Para qué detenerse en la descripción de un juego, igual a cualquier otro. Dama, Rey, Dos, etc. Ramón perdió sucesivamente su camión, el autito celeste, y a Silvia Balero. Lo único que le quedaba era pagar los dos whiskys que había tomado. Dejó caer las cartas sobre la alfombra, con los ojos entrecerrados en el fondo del antifaz, y preguntó:
– ¿Dónde está el baño?
Se lo indicaron. Fue, y se escapó por la ventana. Corrió hacia donde había dejado el camión, sacando las llaves del bolsillo… Pero cuando llegó al sitio, entre los demás camiones, todos ellos grandes y modernos (y el del Chiquito, que él conocía bien, con una extraña máquina negra pegada a la pared posterior del acoplado; no se detuvo a ver qué era), allí en la explanada, no lo encontró. Creía soñar. La luna había desaparecido también, sólo quedaba un resplandor incierto entre la tierra y el cielo. Su camión no estaba. Cuando lo había apostado, el segundo camionero, que fue el que se lo ganó, había salido a verlo, y al volver había aceptado la apuesta contra diez mil ovejas, cosa que sorprendió un poco a Siffoni. ¿Lo habría cambiado de lugar en esa ocasión? Imposible, sin las llaves, que no habían salido de su bolsillo. De cualquier modo no podía buscarlo mucho, porque era inminente que advirtieran su escape… Intentó meterse en el autito celeste, pero no cabía: era un hombre corpulento. Oyó, o creyó oír, un portazo… El pánico lo desconcertó por un momento, y ya estaba corriendo a campo traviesa, en cualquier dirección, bajando de la montaña a la meseta, mientras amanecía, a una hora imposible de temprano.

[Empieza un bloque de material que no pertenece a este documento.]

(** * podqueue: feed ingestion and incremental archival

    A shallow embedding of [src/main.py] (class [podqueue]) and the
    properties of its identifier normaliser, OPML extractor, metadata
    projection and fetch-or-skip logic.

    Layout of the development:
    - Python strings, dictionaries and exceptions;
    - the library calls the program makes ([re.sub], [os.path], the file
      system, [requests], [feedparser], [ElementTree]) as an explicit
      environment;
    - the methods of [podqueue], in source order;
    - the theorems. *)

From Stdlib Require Import List NArith ZArith Bool Ascii String Lia.
From Stdlib Require Import Strings.Byte DecimalString.
Import ListNotations.

(* ------------------------------------------------------------------ *)
(** * Python strings *)

(** A Python [str] is a sequence of Unicode code points.  Code points are
    kept as numbers, so that the normaliser is exercised on every
    character and not only on the 8-bit ones. *)
Definition char := N.
Definition str := list char.

Definition ch (a : ascii) : char := N_of_ascii a.

(** [lit "abc"] is the Python literal ['abc']. *)
Definition lit (s : string) : str := map N_of_ascii (list_ascii_of_string s).

Fixpoint str_eqb (a b : str) : bool :=
  match a, b with
  | [], [] => true
  | x :: a', y :: b' => (x =? y)%N && str_eqb a' b'
  | _, _ => false
  end.

(** [prefix.startswith]: [startswith p s] is [s.startswith(p)]. *)
Fixpoint startswith (p s : str) : bool :=
  match p, s with
  | [], _ => true
  | x :: p', y :: s' => (x =? y)%N && startswith p' s'
  | _ :: _, [] => false
  end.

(** [contains sub s] is the Python test [sub in s] on two strings. *)
Fixpoint contains (sub s : str) : bool :=
  startswith sub s ||
  match s with
  | [] => false
  | _ :: s' => contains sub s'
  end.
Lemma find_absent (l : list A) :
  Forall (fun x => p x = false) l -> List.find p l = None.
Proof.
  induction 1 as [|x l Hx _ IH]; simpl; [reflexivity|].
  rewrite Hx. exact IH.
Qed.

Lemma find_first (l1 l2 : list A) (x : A) :
  Forall (fun y => p y = false) l1 -> p x = true ->
  List.find p (l1 ++ x :: l2) = Some x.
Proof.
  intros H Hx. induction H as [|y l1 Hy _ IH]; simpl.
  - rewrite Hx. reflexivity.
  - rewrite Hy. exact IH.
Qed.

(** A list with a passing element splits at the first one. *)
Lemma first_match (l : list A) :
  Exists (fun x => p x = true) l ->
  exists l1 x l2,
    l = l1 ++ x :: l2 /\ Forall (fun y => p y = false) l1 /\ p x = true.
Proof.
  induction l as [|y l IH]; intros H.
  - inversion H.
  - destruct (p y) eqn:Hy.
    + exists [], y, l. repeat split; [constructor | exact Hy].
    + destruct IH as (l1 & x & l2 & -> & Hl1 & Hx).
      { inversion H as [? ? Hy' | ? ? Hl]; subst; [congruence | exact Hl]. }
      exists (y :: l1), x, l2. repeat split; [constructor; assumption | exact Hx].
Qed.

Lemma splice1_middle (l1 l2 : list A) (x : A) :
  splice1 (length l1) (l1 ++ x :: l2) = ([x], l1 ++ l2).
Proof.
  unfold splice1.
  rewrite drop_app_length, take_app_length. simpl.
  replace (drop (S (length l1)) (l1 ++ x :: l2)) with l2; [reflexivity|].
  rewrite (cons_middle x l1 l2), app_assoc.
  replace (S (length l1)) with (length (l1 ++ [x])).
  - rewrite drop_app_length. reflexivity.
  - rewrite length_app. simpl. lia.
Qed.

Silvia Balero, de quien los jugadores ignoraban que llevaba un hijo en su seno (de saberlo, lo habrían apostado también) quedó entonces en posesión legal del Chiquito, sin saberlo, profundamente dormida. En cierto momento de esa noche las canillas en el baño de su habitación se abrieron automáticamente, y la tina comenzó a llenarse de agua hirviente de color rojo, que giraba todo el tiempo sobre sí misma y desprendía un vapor también rojo, hirviente, sulfuroso.
Cuando el Chiquito se levantó de la mesa de juego, de la que había sido el único ganador, hizo una recorrida por el hotel (que también había pasado a ser de su propiedad) con paso tambaleante, no por la bebida, que nunca lo afectaba, ni por las muchas horas de inmovilidad, a las que estaba habituado por su profesión, sino por el puro gusto de tambalearse, por coquetería de bruto. Todo era de él; a eso también estaba habituado porque siempre ganaba. Era el jugador más afortunado del universo, y se había tejido una leyenda, sobre él, una leyenda y un gran enigma (¿para qué seguía trabajando?). Desde hacía años estaba en la mira de los jugadores de Pringles, que se habían propuesto, cada uno por su lado, ganarle una partida a los naipes; sabían que uno solo lo lograría, una sola vez, y ese acontecimiento, si llegaba, sería un triunfo muy grande sobre la suerte. Él no lo sabía, y si lo hubiera sabido no se habría preocupado en lo más mínimo. Al contrario, lo habría hecho reír a carcajadas.